American writer (1870–1958)

Lucy S. Furman (June 7, 1870 – August 24, 1958) was an American novelist, short story writer, and animal welfare activist. Her fiction was a foundational influence on what would become Appalachian literature.

==Biography==
Lucy Furman was born in Henderson County, Kentucky on June 7, 1869. After her parents’ death early in her life, she moved to Evansville, Indiana. She eventually returned to Kentucky to attend Sayre School in Lexington, graduating in 1885. Upon her graduation, she moved to Shreveport, Louisiana, before moving back to Evansville, where she would live and work independently. In 1894, Century Magazine published some of Furman's short stories. The magazine began to serialize these stories, which were based on her observations of Henderson. Then in 1896, Century collected the short stories into a book titled, Stories of a Sanctified Town.

After this publication, Furman moved to Hindman Settlement School, where she became the school's first director of grounds, gardens, and livestock. During her twenty years' service there, she fictionalized her observations into stories that were published by The Atlantic and Century Magazine, then later collected in best-selling novels such as Mothering on Perilous (1913), Sight to the Blind (1914), The Quare Women (1923), The Glass Window (1924), and The Lonesome Road (1927). For her work as a southern female writer, Furman earned the George Fort Milton Award in 1932.

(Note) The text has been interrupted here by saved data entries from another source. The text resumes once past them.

Lemma admitLoop_step fuel e t p rest : waiting e = p :: rest →
  admitLoop (S fuel) e t =
    if len (prefilling e) +! len (running e) <? MaxSeqs (cfg e) then
      if budget e <? kvUsed e +! (prefillTarget (at_ e p) +! 1) then e else admitLoop fuel (admitOne e p rest t) t
    else e.
Proof.
  intros Hw. cbn [admitLoop]. rewrite Hw. cbn zeta. case_match; [|done].
  unfold budget. case_match; [done|]. f_equal. unfold admitOne, admittedSeq, startEvent.
  change (s_started _) with (s_started (at_ e p)) at 1.
  destruct (s_started (at_ e p)) eqn:Hs; cbn [negb].
  - unfold set_. cbn. rewrite app_nil_r. f_equal. f_equal. by destruct (at_ e p); cbn in *; subst.
  - unfold set_, emit. cbn. by rewrite insert_insert_eq.
Qed.

Section admitOne.
Context e (W : wf [] e) (p : Z) (rest : list Z) (t : Z) (Hw : waiting e = p :: rest).

Lemma head_waiting : p ∈ queue e stWaiting.
Proof. cbn. rewrite Hw. set_solver. Qed.

Lemma admit_need_exact :
  prefillTarget (at_ e p) +! 1 = prefillTarget (at_ e p) + 1 ∧
  kvUsed e +! (prefillTarget (at_ e p) +! 1) = kvUsed e + (prefillTarget (at_ e p) + 1).
Proof.
  pose proof (wf_seq _ _ W stWaiting p head_waiting) as [_ _ ? ? ? (? & ? & ? & ?)].
  pose proof (wf_bounds _ _ W). pose proof (used_nonneg _ _ W). pose proof (wf_budget _ _ W).
  rewrite (wrap64_id (prefillTarget (at_ e p) + 1)) by (apply in64_small; lia).
  split; [done|]. apply wrap64_id, in64_small. lia.
Qed.

Lemma admitOne_live : live (admitOne e p rest t) ≡ₚ live e.
Proof. unfold live. cbn. rewrite Hw. solve_Permutation. Qed.

Lemma admitOne_wf : len (prefilling e) + len (running e) < MaxSeqs (cfg e) →
  kvUsed e + (prefillTarget (at_ e p) + 1) ≤ budget e → wf [] (admitOne e p rest t).
Proof.
  intros Hsl Hfit. pose proof head_waiting as Hp. destruct admit_need_exact as [Hx1 Hx2].
  pose proof (wf_seq _ _ W stWaiting p Hp) as [Hi Hst Hin Hg Hf (Hk & Hpf & Hpt & Hb)].
  pose proof (queue_nodup _ _ W stWaiting) as Hnd. cbn in Hnd. rewrite Hw in Hnd. apply NoDup_cons in Hnd as [Hnp _].
  apply (wf_update [] _ e _ p (admittedSeq (at_ e p)) W); try done.
  - by eapply queue_live.
  - apply admitOne_live.
  - intros st q Hq. destruct st; cbn; [rewrite Hw; set_solver|rewrite elem_of_app; set_solver|done..].
  - intros st Hq. assert (st = stPrefilling) as ->.
    { destruct st; cbn in Hq; [done..| |by apply elem_of_nil in Hq].
      by pose proof (queue_disjoint _ _ W stRunning stWaiting p Hq Hp). }
    split; try done. cbn. lia.
  - cbn. rewrite Hx2, Hx1, Hk. lia.
  - cbn. by rewrite Hx2.
  - cbn. rewrite len_app. unfold len in *. cbn. lia.
Qed.

Lemma admitOne_sum f l : p ∈ l → NoDup l → f (admittedSeq (at_ e p)) = f (at_ e p) →
  hsum f (heap (admitOne e p rest t)) l = hsum f (heap e) l.
Proof.
  intros Hl Hnd Hf. change (heap (admitOne e p rest t)) with (<[p := admittedSeq (at_ e p)]> (heap e)).
  rewrite hsum_insert, Hf by done. unfold at_. lia.
Qed.

Lemma admitOne_measures :
  tokensLeft (admitOne e p rest t) = tokensLeft e ∧ promptSpan (admitOne e p rest t) = promptSpan e ∧
  promptLeft (admitOne e p rest t) = promptLeft e.
Proof.
  pose proof (queue_live _ _ _ head_waiting) as Hl. pose proof (wf_nodup _ _ W) as Hnd.
  rewrite !tokensLeft_hsum, !promptSpan_hsum, !(hsum_perm _ _ _ _ admitOne_live), !admitOne_sum by done.
  split; [done|]. split; [done|]. unfold promptLeft.
  assert (Hperm : waiting (admitOne e p rest t) ++ prefilling (admitOne e p rest t) ≡ₚ waiting e ++ prefilling e)
    by (cbn; rewrite Hw; solve_Permutation).
  rewrite (hsum_perm _ _ _ _ Hperm). apply admitOne_sum.
  - rewrite Hw. set_solver.
  - unfold live in Hnd. rewrite (assoc app) in Hnd. by apply NoDup_app in Hnd as [? _].
  - destruct (wf_seq _ _ W stWaiting p head_waiting) as [_ _ _ _ _ (_ & Hpf & _)].
    unfold unread_of, admittedSeq. cbn. lia.
Qed.

End admitOne.

(** The head of the queue has no slot or does not fit. *)
Definition head_blocked e : Prop := ∀ p rest, waiting e = p :: rest →
  MaxSeqs (cfg e) ≤ len (prefilling e) + len (running e) ∨ budget e < kvUsed e + (prefillTarget (at_ e p) + 1).

Lemma admitLoop_spec t fuel : ∀ e, wf [] e → (length (waiting e) ≤ fuel)%nat →
  let e' := admitLoop fuel e t in
  wf [] e' ∧ quiet_frame e e' ∧ running e' = running e ∧
  tokensLeft e' = tokensLeft e ∧ promptSpan e' = promptSpan e ∧ promptLeft e' = promptLeft e ∧ head_blocked e'.
Proof.
  induction fuel as [|fuel IH]; intros e W Hfuel; cbn zeta.
  { destruct (waiting e) eqn:Hw; [|cbn in Hfuel; lia]. cbn [admitLoop]. split_and!; auto using quiet_refl.
    intros ? ? ?; congruence. }
  destruct (waiting e) as [|p rest] eqn:Hw.
  { cbn [admitLoop]. rewrite Hw. split_and!; auto using quiet_refl. intros ? ? ?; congruence. }
  rewrite (admitLoop_step _ _ _ _ _ Hw), (slots_exact _ _ W). destruct (admit_need_exact e W p rest Hw) as [_ ->].
  destruct (Z.ltb_spec (len (prefilling e) + len (running e)) (MaxSeqs (cfg e))) as [Hs|Hs]; cycle 1.
  { split_and!; auto using quiet_refl. intros ? ? _. by left. }
  destruct (Z.ltb_spec (budget e) (kvUsed e + (prefillTarget (at_ e p) + 1))) as [Hbig|Hfit].
  { split_and!; auto using quiet_refl. intros ? ? Hw'. rewrite Hw in Hw'. simplify_eq. by right. }
  destruct (IH (admitOne e p rest t)) as (W2 & F & Er & ET & EB & EP & Hstop); [by apply admitOne_wf|cbn in *; lia|].
  destruct (admitOne_measures e W p rest t Hw) as (M1 & M2 & M3).
  split_and!; try done; try congruence. by apply (quiet_trans e (admitOne e p rest t)).
Qed.

Lemma admitWaiting_spec e t : wf [] e →
  let e' := admitWaiting e t in
  wf [] e' ∧ quiet_frame e e' ∧ running e' = running e ∧
  tokensLeft e' = tokensLeft e ∧ promptSpan e' = promptSpan e ∧ promptLeft e' = promptLeft e ∧ head_blocked e'.
Proof. intros W. by apply admitLoop_spec. Qed.

(** An engine with nothing admitted has nothing waiting: any request fits an empty cache. *)
Lemma inactive_idle e : wf [] e → head_blocked e → inactive e = true → waiting e = [].
Proof.
  intros W Hb Hi. unfold inactive in Hi. bprop. unfold len in *.
  destruct (prefilling e) eqn:Hp; [|done]. destruct (running e) eqn:Hr; [|done].
  destruct (waiting e) as [|p rest] eqn:Hw; [done|]. exfalso.
  assert (Hin : p ∈ queue e stWaiting) by (cbn; rewrite Hw; set_solver).
  assert (Hu : kvUsed e = 0).
  { rewrite (wf_kv _ _ W). unfold live. rewrite Hp, Hr, app_nil_r. apply sumZ_fmap_0. intros q Hq.
    apply (wf_seq _ _ W stWaiting q Hq). }
  pose proof (wf_bounds _ _ W). destruct (wf_seq _ _ W stWaiting p Hin) as [_ _ _ _ _ (_ & _ & _ & ?)].
  destruct (Hb p rest Hw) as [Hs|Hs]; rewrite ?Hp, ?Hr in Hs; unfold len in Hs; cbn in Hs; lia.
Qed.

(** ** [reserveDecodeKV] *)

Definition preemptedSeq (s : Seq) : Seq :=
  s <| kvHeld := 0 |> <| s_state := stWaiting |> <| prefillTarget := s_input s +! generated s |> <| prefilled := 0 |>
    <| prefillBegun := false |>.

Definition preemptOne e (v : Z) (l : list Z) (t : Z) : Engine :=
  (set_ e v (preemptedSeq (at_ e v))) <| running := l |> <| kvUsed := kvUsed e -! kvHeld (at_ e v) |>
    <| waiting := v :: waiting e |> <| preemptions := preemptions e +! 1 |>
    <| evs := evs e ++ [mkEvent t (s_id (at_ e v)) EvPreempt (generated (at_ e v)) ""] |>.

Definition endAlone e (v t : Z) : Engine := finish (e <| kvEnded := kvEnded e +! 1 |>) v t "length".

Lemma reserveLoop_step fuel ch e t v l : running e = l ++ [v] →
  reserveLoop (S fuel) ch e t =
    if budget e <? kvUsed e +! len (running e) then
      if (len (running e) =? 1) && (len (prefilling e) =? 0) then reserveLoop fuel true (endAlone e v t) t
      else reserveLoop fuel true (preemptOne e v l t) t
    else (ch, e).
Proof.
  intros Hr. cbn [reserveLoop]. unfold budget. rewrite Hr, last_snoc. case_match; [|done]. case_match; [done|].
  do 3 f_equal. unfold preemptOne, preemptedSeq. cbn. rewrite length_app, take_app_le, firstn_all2 by (cbn; lia). done.
Qed.

Lemma running_held e p : wf [] e → p ∈ running e → kvHeld (at_ e p) = s_input (at_ e p) + generated (at_ e p).
Proof.
  intros W Hp. rewrite (si_list _ _ _ _ _ (wf_seq _ _ W stRunning p Hp)), bool_decide_eq_false_2; [cbn; lia|].
  apply not_elem_of_nil.
Qed.

Section victim.
Context e (W : wf [] e) (v : Z) (l : list Z) (t : Z) (Hr : running e = l ++ [v]).

Lemma victim_running : v ∈ queue e stRunning.
Proof. cbn. rewrite Hr. set_solver. Qed.

Lemma victim_live : v ∈ live e.
Proof. by eapply queue_live, victim_running. Qed.

(** A preempted sequence fits the cache again, as something else was in it. *)
Lemma victim_fits : len (running e) ≠ 1 ∨ len (prefilling e) ≠ 0 → s_input (at_ e v) + generated (at_ e v) + 1 ≤ budget e.
Proof.
  intros Hmore. pose proof (running_held e v W victim_running) as Hk.
  assert (∃ q, q ∈ live e ∧ q ≠ v ∧ 1 ≤ kvHeld (at_ e q)) as (q & Hq & Hqv & Hh).
  { destruct (prefilling e) as [|q ?] eqn:Hp.
    - destruct l as [|q l']; [rewrite Hr in Hmore; unfold len in Hmore; cbn in Hmore; lia|].
      assert (Hq : q ∈ queue e stRunning) by (cbn; rewrite Hr; set_solver). exists q.
      split; [by eapply queue_live|]. pose proof (running_held e q W Hq). pose proof (gen_small _ _ W q ltac:(by eapply queue_live)).
      split; [|lia]. pose proof (queue_nodup _ _ W stRunning) as Hnd. cbn in Hnd. rewrite Hr in Hnd.
      apply NoDup_app in Hnd as (_ & Hd & _). intros ->. apply (Hd v); set_solver.
    - assert (Hq : q ∈ queue e stPrefilling) by (cbn; rewrite Hp; set_solver). exists q.
      split; [by eapply queue_live|]. destruct (wf_seq _ _ W stPrefilling q Hq) as [_ _ ? ? _ (? & ? & ?)].
      split; [|lia]. intros ->. by pose proof (queue_disjoint _ _ W _ _ _ Hq victim_running). }
  pose proof (wf_budget _ _ W). pose proof (removeSeq_perm _ _ victim_live) as Hp.
  rewrite (wf_kv _ _ W), (hsum_perm _ _ _ _ Hp), hsum_cons in *. change (deref (heap e) v) with (at_ e v) in *.
  assert (kvHeld (at_ e q) ≤ hsum kvHeld (heap e) (removeSeq (live e) v)); [|lia].
  apply (hsum_elem kvHeld (heap e)).
  - intros x Hx. apply (held_nonneg _ _ W). rewrite Hp. set_solver.
  - rewrite Hp in Hq. set_solver.
Qed.

Lemma preemptOne_live : live (preemptOne e v l t) ≡ₚ live e.
Proof. unfold live. cbn. rewrite Hr. solve_Permutation. Qed.

Lemma preemptOne_wf : len (running e) ≠ 1 ∨ len (prefilling e) ≠ 0 → wf [] (preemptOne e v l t).
Proof.
  intros Hmore. pose proof (victim_fits Hmore) as Hfit. pose proof victim_running as Hv.
  pose proof (wf_seq _ _ W stRunning v Hv) as [Hi Hst Hin Hg Hf _].
  pose proof (running_held e v W Hv) as Hk. pose proof (wf_bounds _ _ W). pose proof (used_nonneg _ _ W). pose proof (wf_budget _ _ W).
  pose proof (held_le _ _ W v victim_live).
  assert (Hx : kvUsed e -! kvHeld (at_ e v) = kvUsed e - kvHeld (at_ e v)) by (apply wrap64_id, in64_small; lia).
  assert (Hy : s_input (at_ e v) +! generated (at_ e v) = s_input (at_ e v) + generated (at_ e v)) by (apply wrap64_id, in64_small; lia).
  apply (wf_update [] _ e _ v (preemptedSeq (at_ e v)) W); try done.
  - apply victim_live.
  - apply preemptOne_live.
  - intros st q Hq. destruct st; cbn; [set_solver|done|rewrite Hr; set_solver|done].
  - intros st Hq. assert (st = stWaiting) as ->.
    { destruct st; cbn in Hq; [done|..|by apply elem_of_nil in Hq].
      - by pose proof (queue_disjoint _ _ W stPrefilling stRunning v Hq Hv).
      - pose proof (queue_nodup _ _ W stRunning) as Hnd. cbn in Hnd. rewrite Hr in Hnd.
        apply NoDup_app in Hnd as (_ & Hd & _). destruct (Hd v Hq). set_solver. }
    split; try done. cbn. rewrite Hy. lia.
  - cbn. lia.
  - cbn. rewrite Hx. lia.
  - pose proof (wf_slots _ _ W) as Hs. rewrite Hr, len_app in Hs. cbn. unfold len in *. cbn in Hs. lia.
Qed.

In 1953, she retired and moved to Cranford, New Jersey, where she lived with her nephew. She died there on August 25, 1958.

==Anti-Steel Trap League==

Furman was an advocate of animal welfare and eschewed furs. While known for her writing, Furman was also vice-president of the Anti-Steel Trap League of Washington, DC, writing, publishing, and lecturing widely on the subject. In 1934, Furman proposed an anti-steel trap bill to Kentucky's General Assembly.

To pass the League's bill it would abolish trapping entirely but the legislators were unwilling to do this. Furman received help from Vernon Bailey who had patented a humane animal trap. The trap known as a "Verbail trap" did not have steel jaws but a chain circle which contracted around the animal's foreleg. Furman became a supporter of Bailey's humane trap and convinced the Animal Trap Company of America to manufacture the device. The bill passed and took effect in 1940. The Anti-Steel Trap League compromised on its early position and in the end did not oppose trapping or animal killing, it wanted it done humanely with the least amount of pain.

==Bibliography==

- Stories of a Sanctified Town (1896)
- Mothering on Perilous (1913)
- Sight to the Blind (1914)
- The Quare Women (1923)
- The Glass Window (1925)
- The Lonesome Road (1927)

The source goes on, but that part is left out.